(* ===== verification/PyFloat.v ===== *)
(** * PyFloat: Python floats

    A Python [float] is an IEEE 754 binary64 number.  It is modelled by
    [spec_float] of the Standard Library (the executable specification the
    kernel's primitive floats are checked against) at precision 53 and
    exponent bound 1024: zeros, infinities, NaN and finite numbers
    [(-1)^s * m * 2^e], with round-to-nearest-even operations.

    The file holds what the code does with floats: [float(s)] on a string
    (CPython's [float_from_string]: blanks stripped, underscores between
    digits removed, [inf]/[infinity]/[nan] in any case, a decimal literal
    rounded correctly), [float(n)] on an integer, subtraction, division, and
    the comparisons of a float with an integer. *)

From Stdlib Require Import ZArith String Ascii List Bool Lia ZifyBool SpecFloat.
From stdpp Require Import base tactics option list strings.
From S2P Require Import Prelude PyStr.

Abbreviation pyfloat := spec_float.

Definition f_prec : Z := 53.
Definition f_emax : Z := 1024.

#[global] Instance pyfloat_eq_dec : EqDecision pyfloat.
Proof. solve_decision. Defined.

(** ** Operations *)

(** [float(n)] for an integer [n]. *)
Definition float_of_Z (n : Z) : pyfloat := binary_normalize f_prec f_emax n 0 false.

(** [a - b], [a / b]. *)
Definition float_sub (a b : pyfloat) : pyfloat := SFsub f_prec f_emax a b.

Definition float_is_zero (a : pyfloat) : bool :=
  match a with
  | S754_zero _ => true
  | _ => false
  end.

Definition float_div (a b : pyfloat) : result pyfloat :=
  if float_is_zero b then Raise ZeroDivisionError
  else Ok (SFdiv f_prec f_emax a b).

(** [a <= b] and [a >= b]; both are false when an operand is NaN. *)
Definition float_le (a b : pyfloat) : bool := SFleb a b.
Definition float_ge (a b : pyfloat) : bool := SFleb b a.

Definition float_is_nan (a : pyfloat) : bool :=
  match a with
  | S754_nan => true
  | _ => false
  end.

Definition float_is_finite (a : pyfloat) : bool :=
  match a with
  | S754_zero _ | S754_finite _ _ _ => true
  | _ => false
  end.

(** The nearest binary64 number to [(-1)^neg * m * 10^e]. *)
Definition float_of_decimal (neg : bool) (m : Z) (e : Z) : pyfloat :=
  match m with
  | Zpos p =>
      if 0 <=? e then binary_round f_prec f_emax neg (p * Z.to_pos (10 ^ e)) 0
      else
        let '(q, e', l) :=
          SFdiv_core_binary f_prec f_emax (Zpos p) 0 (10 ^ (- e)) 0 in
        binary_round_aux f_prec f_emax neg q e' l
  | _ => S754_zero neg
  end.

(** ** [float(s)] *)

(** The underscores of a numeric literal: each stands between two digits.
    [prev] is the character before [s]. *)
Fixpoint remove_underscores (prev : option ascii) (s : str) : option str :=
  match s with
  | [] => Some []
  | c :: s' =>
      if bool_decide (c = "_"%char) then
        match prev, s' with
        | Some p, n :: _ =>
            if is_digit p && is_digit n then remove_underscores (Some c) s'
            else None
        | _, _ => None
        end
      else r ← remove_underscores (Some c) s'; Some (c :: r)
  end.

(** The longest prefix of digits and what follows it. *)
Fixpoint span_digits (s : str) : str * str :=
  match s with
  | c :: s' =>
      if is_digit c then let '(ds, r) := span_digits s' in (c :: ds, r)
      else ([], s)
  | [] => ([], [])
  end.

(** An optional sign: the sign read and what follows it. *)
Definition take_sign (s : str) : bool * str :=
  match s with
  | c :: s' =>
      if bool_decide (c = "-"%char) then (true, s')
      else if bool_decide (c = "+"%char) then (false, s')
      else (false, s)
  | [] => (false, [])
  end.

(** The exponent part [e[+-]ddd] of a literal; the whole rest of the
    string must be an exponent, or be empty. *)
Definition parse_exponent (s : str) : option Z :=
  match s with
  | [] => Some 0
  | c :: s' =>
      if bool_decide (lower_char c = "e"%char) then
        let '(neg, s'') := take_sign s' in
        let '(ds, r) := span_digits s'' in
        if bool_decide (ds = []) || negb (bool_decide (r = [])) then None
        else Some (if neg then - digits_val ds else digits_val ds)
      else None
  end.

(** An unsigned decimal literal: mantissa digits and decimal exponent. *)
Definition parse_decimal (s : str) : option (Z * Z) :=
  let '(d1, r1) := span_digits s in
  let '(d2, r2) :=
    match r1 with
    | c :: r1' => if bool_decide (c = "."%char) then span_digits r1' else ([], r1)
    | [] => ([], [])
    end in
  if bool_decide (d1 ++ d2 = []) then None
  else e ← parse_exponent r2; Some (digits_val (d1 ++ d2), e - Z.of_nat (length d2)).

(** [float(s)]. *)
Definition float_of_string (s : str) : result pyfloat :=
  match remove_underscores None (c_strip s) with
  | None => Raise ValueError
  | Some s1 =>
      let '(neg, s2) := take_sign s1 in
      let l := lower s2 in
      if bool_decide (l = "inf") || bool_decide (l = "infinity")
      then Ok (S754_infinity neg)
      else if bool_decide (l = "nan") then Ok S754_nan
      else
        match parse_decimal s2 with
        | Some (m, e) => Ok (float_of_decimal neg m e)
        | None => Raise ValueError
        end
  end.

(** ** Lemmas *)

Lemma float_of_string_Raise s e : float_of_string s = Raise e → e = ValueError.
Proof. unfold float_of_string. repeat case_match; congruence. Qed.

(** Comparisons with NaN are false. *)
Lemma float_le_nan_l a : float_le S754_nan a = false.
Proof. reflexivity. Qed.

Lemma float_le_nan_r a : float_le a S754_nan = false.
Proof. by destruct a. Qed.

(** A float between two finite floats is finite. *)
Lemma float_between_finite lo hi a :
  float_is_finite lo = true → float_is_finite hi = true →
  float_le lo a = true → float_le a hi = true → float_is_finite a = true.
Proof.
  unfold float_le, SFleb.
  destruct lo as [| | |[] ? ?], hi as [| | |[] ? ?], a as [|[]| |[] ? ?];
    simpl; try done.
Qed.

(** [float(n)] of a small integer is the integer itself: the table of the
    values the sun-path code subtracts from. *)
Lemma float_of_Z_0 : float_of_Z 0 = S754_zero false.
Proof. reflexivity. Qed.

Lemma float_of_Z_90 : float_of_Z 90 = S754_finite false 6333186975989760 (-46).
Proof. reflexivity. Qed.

_ _ _

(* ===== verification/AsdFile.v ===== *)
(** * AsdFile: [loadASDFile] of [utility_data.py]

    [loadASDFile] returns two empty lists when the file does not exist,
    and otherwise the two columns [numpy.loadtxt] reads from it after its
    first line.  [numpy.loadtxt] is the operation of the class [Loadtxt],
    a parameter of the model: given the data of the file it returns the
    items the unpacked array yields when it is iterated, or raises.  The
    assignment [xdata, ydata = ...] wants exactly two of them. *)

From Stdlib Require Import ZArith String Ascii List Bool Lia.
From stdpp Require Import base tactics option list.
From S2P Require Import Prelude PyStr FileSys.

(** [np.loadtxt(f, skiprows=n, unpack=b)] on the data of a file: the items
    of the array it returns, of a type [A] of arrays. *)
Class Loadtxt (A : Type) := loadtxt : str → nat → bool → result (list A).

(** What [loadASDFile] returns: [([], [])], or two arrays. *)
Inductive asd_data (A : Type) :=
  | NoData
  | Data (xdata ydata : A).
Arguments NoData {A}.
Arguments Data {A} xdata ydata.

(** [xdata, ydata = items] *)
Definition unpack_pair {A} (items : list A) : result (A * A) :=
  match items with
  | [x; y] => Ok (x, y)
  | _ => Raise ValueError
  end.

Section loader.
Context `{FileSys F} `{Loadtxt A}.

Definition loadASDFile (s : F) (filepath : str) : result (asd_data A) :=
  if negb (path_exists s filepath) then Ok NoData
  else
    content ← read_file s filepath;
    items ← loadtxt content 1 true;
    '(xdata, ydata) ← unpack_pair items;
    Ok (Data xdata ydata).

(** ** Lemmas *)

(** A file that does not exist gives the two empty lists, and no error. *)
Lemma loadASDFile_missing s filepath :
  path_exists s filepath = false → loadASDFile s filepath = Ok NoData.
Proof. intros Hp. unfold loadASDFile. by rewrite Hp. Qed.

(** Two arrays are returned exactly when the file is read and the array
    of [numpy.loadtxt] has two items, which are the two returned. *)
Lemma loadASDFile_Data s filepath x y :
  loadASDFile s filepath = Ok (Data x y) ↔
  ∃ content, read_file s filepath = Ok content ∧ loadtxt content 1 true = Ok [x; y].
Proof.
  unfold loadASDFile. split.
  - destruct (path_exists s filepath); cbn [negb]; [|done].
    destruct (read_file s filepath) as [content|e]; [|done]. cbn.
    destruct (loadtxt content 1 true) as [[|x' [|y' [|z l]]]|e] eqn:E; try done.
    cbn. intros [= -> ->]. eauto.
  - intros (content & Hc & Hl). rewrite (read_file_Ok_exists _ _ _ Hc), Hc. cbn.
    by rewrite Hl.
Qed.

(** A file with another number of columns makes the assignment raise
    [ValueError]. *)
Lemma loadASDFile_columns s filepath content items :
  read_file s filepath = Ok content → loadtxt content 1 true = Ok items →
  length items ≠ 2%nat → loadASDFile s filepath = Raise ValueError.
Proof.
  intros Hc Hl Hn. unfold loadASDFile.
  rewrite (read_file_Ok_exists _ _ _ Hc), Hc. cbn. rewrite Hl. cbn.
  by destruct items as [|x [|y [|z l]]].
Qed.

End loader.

_ _ _

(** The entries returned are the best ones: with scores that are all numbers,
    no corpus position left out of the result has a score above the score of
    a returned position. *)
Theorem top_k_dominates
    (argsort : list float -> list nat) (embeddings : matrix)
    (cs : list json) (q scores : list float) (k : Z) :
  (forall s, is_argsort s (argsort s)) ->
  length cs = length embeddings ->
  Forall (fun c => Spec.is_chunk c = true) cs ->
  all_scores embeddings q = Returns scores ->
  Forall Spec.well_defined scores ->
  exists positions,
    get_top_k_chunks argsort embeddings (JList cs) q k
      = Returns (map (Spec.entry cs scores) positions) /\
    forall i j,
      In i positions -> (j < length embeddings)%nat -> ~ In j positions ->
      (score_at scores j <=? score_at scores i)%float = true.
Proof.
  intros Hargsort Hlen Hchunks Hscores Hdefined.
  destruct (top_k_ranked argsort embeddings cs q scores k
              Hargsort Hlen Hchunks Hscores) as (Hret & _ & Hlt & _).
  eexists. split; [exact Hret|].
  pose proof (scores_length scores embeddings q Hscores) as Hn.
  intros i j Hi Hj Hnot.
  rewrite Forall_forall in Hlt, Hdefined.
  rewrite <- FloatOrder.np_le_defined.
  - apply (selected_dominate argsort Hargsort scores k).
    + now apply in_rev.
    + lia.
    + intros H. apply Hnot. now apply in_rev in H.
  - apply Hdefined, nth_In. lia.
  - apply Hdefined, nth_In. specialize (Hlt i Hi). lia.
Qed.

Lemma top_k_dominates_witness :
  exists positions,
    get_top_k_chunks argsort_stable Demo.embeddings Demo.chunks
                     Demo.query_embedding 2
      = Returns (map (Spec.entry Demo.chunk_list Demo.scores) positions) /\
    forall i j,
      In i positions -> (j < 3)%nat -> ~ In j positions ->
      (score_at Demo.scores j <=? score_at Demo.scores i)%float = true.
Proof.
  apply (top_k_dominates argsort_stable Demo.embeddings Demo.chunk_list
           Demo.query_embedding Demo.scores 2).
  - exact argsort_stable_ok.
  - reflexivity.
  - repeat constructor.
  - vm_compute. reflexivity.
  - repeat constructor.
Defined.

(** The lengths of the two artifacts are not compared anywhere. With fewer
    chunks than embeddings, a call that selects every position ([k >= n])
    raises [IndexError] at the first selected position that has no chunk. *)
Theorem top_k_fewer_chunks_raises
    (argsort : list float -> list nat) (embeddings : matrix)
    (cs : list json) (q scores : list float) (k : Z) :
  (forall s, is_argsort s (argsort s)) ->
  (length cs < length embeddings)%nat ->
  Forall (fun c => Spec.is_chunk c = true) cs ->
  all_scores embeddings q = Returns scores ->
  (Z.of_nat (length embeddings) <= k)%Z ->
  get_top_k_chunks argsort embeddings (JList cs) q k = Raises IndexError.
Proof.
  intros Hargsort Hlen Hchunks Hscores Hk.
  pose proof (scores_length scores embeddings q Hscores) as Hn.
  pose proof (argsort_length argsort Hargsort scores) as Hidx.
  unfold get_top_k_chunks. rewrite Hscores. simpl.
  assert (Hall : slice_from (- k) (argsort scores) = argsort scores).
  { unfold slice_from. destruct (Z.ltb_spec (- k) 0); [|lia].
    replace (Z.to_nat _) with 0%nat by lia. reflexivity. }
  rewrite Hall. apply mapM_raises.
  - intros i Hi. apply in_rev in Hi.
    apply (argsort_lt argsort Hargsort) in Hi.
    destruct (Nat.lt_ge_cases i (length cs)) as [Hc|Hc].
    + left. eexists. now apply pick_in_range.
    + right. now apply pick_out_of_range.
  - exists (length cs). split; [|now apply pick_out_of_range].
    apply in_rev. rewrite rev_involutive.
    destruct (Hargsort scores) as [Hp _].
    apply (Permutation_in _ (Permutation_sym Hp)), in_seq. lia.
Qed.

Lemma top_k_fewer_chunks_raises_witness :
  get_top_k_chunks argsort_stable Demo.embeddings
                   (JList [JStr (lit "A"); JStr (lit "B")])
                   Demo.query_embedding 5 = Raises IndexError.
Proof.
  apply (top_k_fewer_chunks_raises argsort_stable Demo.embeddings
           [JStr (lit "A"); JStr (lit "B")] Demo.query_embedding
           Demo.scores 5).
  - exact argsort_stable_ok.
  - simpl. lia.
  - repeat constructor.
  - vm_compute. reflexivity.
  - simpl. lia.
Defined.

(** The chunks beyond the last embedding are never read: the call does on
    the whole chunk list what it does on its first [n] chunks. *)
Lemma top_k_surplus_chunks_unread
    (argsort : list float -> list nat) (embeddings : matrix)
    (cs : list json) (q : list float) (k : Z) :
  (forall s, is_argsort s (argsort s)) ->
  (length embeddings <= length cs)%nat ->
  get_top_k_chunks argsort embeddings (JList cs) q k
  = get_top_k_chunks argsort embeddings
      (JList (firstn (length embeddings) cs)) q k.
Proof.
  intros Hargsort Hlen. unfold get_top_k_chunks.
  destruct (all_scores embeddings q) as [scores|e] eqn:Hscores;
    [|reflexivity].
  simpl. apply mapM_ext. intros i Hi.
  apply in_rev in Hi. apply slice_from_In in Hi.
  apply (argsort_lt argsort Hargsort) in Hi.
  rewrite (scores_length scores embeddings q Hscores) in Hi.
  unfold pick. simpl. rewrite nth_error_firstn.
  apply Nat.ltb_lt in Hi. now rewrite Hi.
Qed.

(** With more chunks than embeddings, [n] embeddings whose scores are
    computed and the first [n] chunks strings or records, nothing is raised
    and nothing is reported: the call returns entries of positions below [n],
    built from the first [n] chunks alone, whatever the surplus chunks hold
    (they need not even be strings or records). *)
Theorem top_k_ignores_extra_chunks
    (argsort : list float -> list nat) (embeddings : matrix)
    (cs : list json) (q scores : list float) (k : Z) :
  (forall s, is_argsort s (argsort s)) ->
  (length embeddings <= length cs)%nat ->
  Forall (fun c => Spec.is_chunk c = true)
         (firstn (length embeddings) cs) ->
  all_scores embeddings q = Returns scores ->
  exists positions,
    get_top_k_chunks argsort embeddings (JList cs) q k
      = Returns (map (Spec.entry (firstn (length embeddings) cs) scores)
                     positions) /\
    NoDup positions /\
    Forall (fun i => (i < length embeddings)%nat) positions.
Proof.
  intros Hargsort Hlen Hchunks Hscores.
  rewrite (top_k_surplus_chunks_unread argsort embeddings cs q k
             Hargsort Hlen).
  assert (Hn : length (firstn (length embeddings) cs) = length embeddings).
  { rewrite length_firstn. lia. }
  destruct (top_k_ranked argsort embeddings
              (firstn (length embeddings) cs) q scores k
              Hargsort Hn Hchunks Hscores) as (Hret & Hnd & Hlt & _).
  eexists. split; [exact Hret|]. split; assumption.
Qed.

_ _ _

TASK PROMPT: Using the listing above, return word for word each line from the one that has "(* ===== verification/PyFloat.v ===== *)" through the one that has "(CPython's [float_from_string]: blanks", and no line outside that range.

TASK RESPONSE:
(* ===== verification/PyFloat.v ===== *)
(** * PyFloat: Python floats

    A Python [float] is an IEEE 754 binary64 number.  It is modelled by
    [spec_float] of the Standard Library (the executable specification the
    kernel's primitive floats are checked against) at precision 53 and
    exponent bound 1024: zeros, infinities, NaN and finite numbers
    [(-1)^s * m * 2^e], with round-to-nearest-even operations.

    The file holds what the code does with floats: [float(s)] on a string
    (CPython's [float_from_string]: blanks stripped, underscores between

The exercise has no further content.